▶ Records shown
(** ** Writers, the goroutine and the consumer

    A writer appends an event, then broadcasts it; [writers] of them are at work
    at once. Other notifications are broadcast without an event. *)
Record System := { log : list ATProtoRecordEvent; unsent : list ATProtoRecordEvent; sub : Sub }.
Definition is_record (n : Notification) : bool := match n with NRecord _ _ => true | _ => false end.

Inductive step (writers : nat) : System → System → Prop :=
| StepAppend e s : (length (unsent s) < writers)%nat → Cursor e = Z.of_nat (length (log s)) + 1 →
    step writers s {| log := log s ++ [e]; unsent := unsent s ++ [e]; sub := sub s |}
| StepBroadcast e l k s : unsent s = l ++ e :: k →
    step writers s {| log := log s; unsent := l ++ k; sub := receive (NRecord (Cursor e) e) (sub s) |}
| StepNotify n s : is_record n = false → step writers s {| log := log s; unsent := unsent s; sub := receive n (sub s) |}
| StepGoroutine s' s : goroutine_step (log s) (sub s) = Some s' → step writers s {| log := log s; unsent := unsent s; sub := s' |}
| StepTake s : (taken (sub s) < length (sent (sub s)))%nat →
    step writers s {| log := log s; unsent := unsent s;
      sub := Build_Sub (at_phase (sub s)) (live (sub s)) (nextCursor (sub s)) (sent (sub s)) (S (taken (sub s))) |}
| StepCancel s : step writers s {| log := log s; unsent := unsent s; sub := with_phase Done (sub s) |}.

(** A subscription that starts at [cursor] on a log in use. *)
Definition start (cursor : Z) (l u : list ATProtoRecordEvent) : System := {| log := l; unsent := u; sub := Subscribe cursor |}.

Definition records_of (l : list Notification) : list ATProtoRecordEvent :=
  omap (λ n, match n with NRecord _ e => Some e | _ => None end) l.
Definition after (c : Z) (l : list ATProtoRecordEvent) : list ATProtoRecordEvent := filter (λ e, c < Cursor e) l.
Definition upto (c : Z) (l : list ATProtoRecordEvent) : list ATProtoRecordEvent := filter (λ e, Cursor e <= c) l.

(** ** One writer: the subscriber sees the log *)
Lemma after_drop c l : cursors_ok l → after c l = drop (Z.to_nat c) l.
Proof.
  unfold after, cursors_ok. intros Hl.
  assert (∀ k i, (∀ j e, k !! j = Some e → Cursor e = Z.of_nat (i + j) + 1) → filter (λ e, c < Cursor e) k = drop (Z.to_nat c - i) k) as Hgen.
  { intros k. induction k as [|e k IH]; intros i Hk; [by rewrite drop_nil|]. rewrite list.filter_cons.
    pose proof (Hk 0%nat e eq_refl) as He. rewrite (IH (S i)).
    2:{ intros j x Hj. rewrite (Hk (S j) x Hj). lia. }
    case_decide as Hc.
    - replace (Z.to_nat c - i)%nat with 0%nat by lia. replace (Z.to_nat c - S i)%nat with 0%nat by lia. done.
    - replace (Z.to_nat c - i)%nat with (S (Z.to_nat c - S i)) by lia. done. }
  rewrite (Hgen l 0%nat Hl). by rewrite Nat.sub_0_r.
Qed.

(** The subscription [s] started at position [s0] of the log [l]; [u] are the events
    not broadcast yet. [wm] events of the log are behind the live channel. *)
Definition live_ok (l u : list ATProtoRecordEvent) (wm : nat) (c : Channel) : Prop :=
  if closed c then records_of (pending c) `prefix_of` drop wm l else records_of (pending c) ++ u = drop wm l.
Definition cursors_match (n : Notification) : Prop := match n with NRecord c e => c = Cursor e | _ => True end.
Definition sub_ok (l u : list ATProtoRecordEvent) (s0 : nat) (s : Sub) : Prop :=
  records_of (sent s) `prefix_of` drop s0 l ∧ Forall cursors_match (pending (live s)) ∧
  (at_phase s ≠ Done → ∃ wm,
     records_of (sent s) = drop s0 (take (Z.to_nat (nextCursor s)) l) ∧
     (Z.to_nat (nextCursor s) = s0 ∨ (s0 ≤ Z.to_nat (nextCursor s))%nat ∧ (Z.to_nat (nextCursor s) ≤ length l)%nat) ∧
     (wm ≤ length l)%nat ∧ live_ok l u wm (live s) ∧
     match at_phase s with
     | Replaying batch => batch `prefix_of` drop (Z.to_nat (nextCursor s)) l
     | Following => (wm ≤ Z.to_nat (nextCursor s))%nat
     | Done => True
     end).
Definition unsent_ok (l u : list ATProtoRecordEvent) : Prop := u = [] ∨ ∃ l' e, l = l' ++ [e] ∧ u = [e].
Definition sys_ok (cursor : Z) (s : System) : Prop :=
  cursors_ok (log s) ∧ unsent_ok (log s) (unsent s) ∧ sub_ok (log s) (unsent s) (Z.to_nat cursor) (sub s).

Lemma records_app l k : records_of (l ++ k) = records_of l ++ records_of k.
Proof. apply omap_app. Qed.
Lemma records_other n : is_record n = false → records_of [n] = [].
Proof. by destruct n. Qed.
Lemma next_event (l : list ATProtoRecordEvent) n e k : cursors_ok l → drop n l = e :: k →
  Cursor e = Z.of_nat n + 1 ∧ (n < length l)%nat ∧ drop (S n) l = k ∧ take (S n) l = take n l ++ [e].
Proof.
  intros Hl Hd. assert (l !! n = Some e) as He by (rewrite <-(Nat.add_0_r n), <-lookup_drop, Hd; done).
  split; [by apply Hl|]. pose proof (lookup_lt_Some _ _ _ He). split; [done|]. split.
  - rewrite <-Nat.add_1_r, <-drop_drop, Hd. done.
  - by apply take_S_r.
Qed.
Lemma drop_take_snoc {A} s0 n (l : list A) e : (s0 ≤ n)%nat → (n ≤ length l)%nat → take (S n) l = take n l ++ [e] →
  drop s0 (take (S n) l) = drop s0 (take n l) ++ [e].
Proof. intros Hs Hn ->. rewrite drop_app_le; [done|]. rewrite length_take. lia. Qed.
Lemma prefix_drop_take {A} s0 n (l : list A) : drop s0 (take n l) `prefix_of` drop s0 l.
Proof. rewrite <-(take_drop n l) at 2. destruct (decide (s0 ≤ length (take n l))%nat) as [H|H].
  - rewrite drop_app_le by done. by apply prefix_app_r.
  - rewrite (drop_ge (take n l)) by lia. apply prefix_nil.
Qed.

(** A send keeps a subscription well formed when it is the next event, or none. *)
Lemma send_other l u s0 n p s : is_record n = false → sub_ok l u s0 (with_phase p s) → sub_ok l u s0 (send n p s).
Proof.
  intros Hn (Hs & Hm & Hok). unfold send. case_bool_decide; [|by split_and!].
  split_and!; simpl; [by rewrite records_app, records_other, app_nil_r|done|].
  intros Hp. destruct (Hok Hp) as (wm & ? & ?). exists wm. by rewrite records_app, records_other, app_nil_r.
Qed.
Lemma send_event l u s0 e p s n :
  cursors_ok l → Cursor e = Z.of_nat n + 1 → (n < length l)%nat → take (S n) l = take n l ++ [e] → (s0 ≤ n)%nat →
  records_of (sent s) = drop s0 (take n l) → Forall cursors_match (pending (live s)) → nextCursor s = Cursor e →
  (∃ wm, (wm ≤ length l)%nat ∧ live_ok l u wm (live s) ∧ match p with
     | Replaying batch => batch `prefix_of` drop (S n) l | Following => (wm ≤ S n)%nat | Done => True end) →
  sub_ok l u s0 (send (NRecord (Cursor e) e) p s).
Proof.
  intros Hl He Hn Htake Hs0 Hsent Hm Hnext (wm & Hwm & Hlive & Hp). assert (Z.to_nat (Cursor e) = S n) as Hto by lia.
  unfold send. case_bool_decide.
  - assert (records_of (sent s ++ [NRecord (Cursor e) e]) = drop s0 (take (S n) l)) as Hrec.
    { rewrite records_app, Hsent, drop_take_snoc with (e := e) by (done || lia). done. }
    split_and!; simpl; [rewrite Hrec; apply prefix_drop_take|done|]. intros _. exists wm. rewrite Hnext, Hto.
    split_and!; [done|lia|done|done|]. by destruct p.
  - split_and!; simpl; [rewrite Hsent; apply prefix_drop_take|done|done].
Qed.

Lemma after_limit c l : cursors_ok l → ListATProtoEventsAfter c replay_limit (set_log l empty_db) = take 256 (drop (Z.to_nat c) l).
Proof. intros Hl. rewrite <-after_drop by done. done. Qed.

Lemma replay_ok l u s0 batch s : cursors_ok l → at_phase s = Replaying batch → sub_ok l u s0 s → sub_ok l u s0 (replay_step l batch s).
Proof.
  intros Hl Hp (Hs & Hm & Hok). rewrite Hp in Hok. destruct (Hok ltac:(done)) as (wm & Hsent & Hs0 & Hwm & Hlive & Hb).
  destruct batch as [|e batch]; simpl.
  - rewrite after_limit by done. destruct (take 256 (drop (Z.to_nat (nextCursor s)) l)) as [|e b] eqn:Hbatch.
    + split_and!; [done..|]. intros _. exists wm. split_and!; [done..|]. simpl.
      destruct (drop (Z.to_nat (nextCursor s)) l) eqn:Hd; [|done]. apply (f_equal length) in Hd. rewrite length_drop in Hd. simpl in Hd. lia.
    + split_and!; [done..|]. intros _. exists wm. split_and!; [done..|]. simpl. rewrite <-Hbatch. apply prefix_take.
  - destruct Hb as [k Hk]. simpl in Hk. destruct (next_event _ _ _ _ Hl Hk) as (Hcur & Hlt & Hrest & Htake).
    eapply send_event; try done; [lia|]. exists wm. split_and!; [done..|]. rewrite Hrest. by exists k.
Qed.

Lemma follow_ok l u s0 s s' : cursors_ok l → at_phase s = Following → sub_ok l u s0 s → follow_step s = Some s' → sub_ok l u s0 s'.
Proof.
  intros Hl Hp (Hs & Hm & Hok) Hf. rewrite Hp in Hok. destruct (Hok ltac:(done)) as (wm & Hsent & Hs0 & Hwml & Hlive & Hwm).
  unfold follow_step in Hf. destruct (pending (live s)) as [|n rest] eqn:Hpend.
  { destruct (closed (live s)); [|done]. injection Hf as <-. split_and!; simpl; [done|by rewrite Hpend|done]. }
  inversion Hm as [|? ? Hn Hrest]; subst.
  assert (∀ wm', live_ok l u wm' {| pending := rest; closed := closed (live s) |} → (wm' ≤ length l)%nat →
    (wm' ≤ Z.to_nat (nextCursor s))%nat →
    sub_ok l u s0 (with_phase Following (with_live {| pending := rest; closed := closed (live s) |} s))) as Hskip.
  { intros wm' Hl' Hw1 Hw2. split_and!; simpl; [done..|]. intros _. by exists wm'. }
  destruct (is_record n) eqn:Hrec.
  - destruct n as [c e|?|?]; try done. simpl in Hn. subst c.
    assert (∃ k, drop wm l = e :: k ∧ live_ok l u (S wm) {| pending := rest; closed := closed (live s) |}) as (k & Hk & Hl').
    { unfold live_ok in *. rewrite Hpend in Hlive. simpl in *. destruct (closed (live s)).
      - destruct Hlive as [k Hk]. exists (records_of rest ++ k). split; [done|].
        destruct (next_event _ _ _ _ Hl Hk) as (_ & _ & -> & _). by exists k.
      - exists (records_of rest ++ u). split; [done|]. by destruct (next_event _ _ _ _ Hl (eq_sym Hlive)) as (_ & _ & -> & _). }
    destruct (next_event _ _ _ _ Hl Hk) as (Hcur & Hlt & Hdrop & Htake). case_bool_decide as Hle; injection Hf as <-.
    + replace (with_live _ s) with (with_phase Following (with_live {| pending := rest; closed := closed (live s) |} s))
        by (unfold with_phase, with_live; simpl; by rewrite Hp).
      simpl in Hle. apply (Hskip (S wm) Hl'); lia.
    + simpl in Hle. assert (Z.to_nat (nextCursor s) = wm) as Hwm' by lia. rewrite Hwm' in *.
      eapply send_event; try done; [lia|]. exists (S wm). split_and!; [lia|done|lia].
  - assert (Hlive' : live_ok l u wm {| pending := rest; closed := closed (live s) |}).
    { unfold live_ok in *. rewrite Hpend in Hlive. simpl in *. by destruct n. }
    assert (s' = send n Following (with_live {| pending := rest; closed := closed (live s) |} s)) as -> by (by destruct n; simplify_eq).
    apply send_other; [done|]. by apply (Hskip wm).
Qed.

▶ Exercise
Reproducing the whole listing above is not the task. Copy exactly only the lines from the one with "- destruct n" to the one with "replace (with_live _", both kept.

▶ Finished exercise
  - destruct n as [c e|?|?]; try done. simpl in Hn. subst c.
    assert (∃ k, drop wm l = e :: k ∧ live_ok l u (S wm) {| pending := rest; closed := closed (live s) |}) as (k & Hk & Hl').
    { unfold live_ok in *. rewrite Hpend in Hlive. simpl in *. destruct (closed (live s)).
      - destruct Hlive as [k Hk]. exists (records_of rest ++ k). split; [done|].
        destruct (next_event _ _ _ _ Hl Hk) as (_ & _ & -> & _). by exists k.
      - exists (records_of rest ++ u). split; [done|]. by destruct (next_event _ _ _ _ Hl (eq_sym Hlive)) as (_ & _ & -> & _). }
    destruct (next_event _ _ _ _ Hl Hk) as (Hcur & Hlt & Hdrop & Htake). case_bool_decide as Hle; injection Hf as <-.
    + replace (with_live _ s) with (with_phase Following (with_live {| pending := rest; closed := closed (live s) |} s))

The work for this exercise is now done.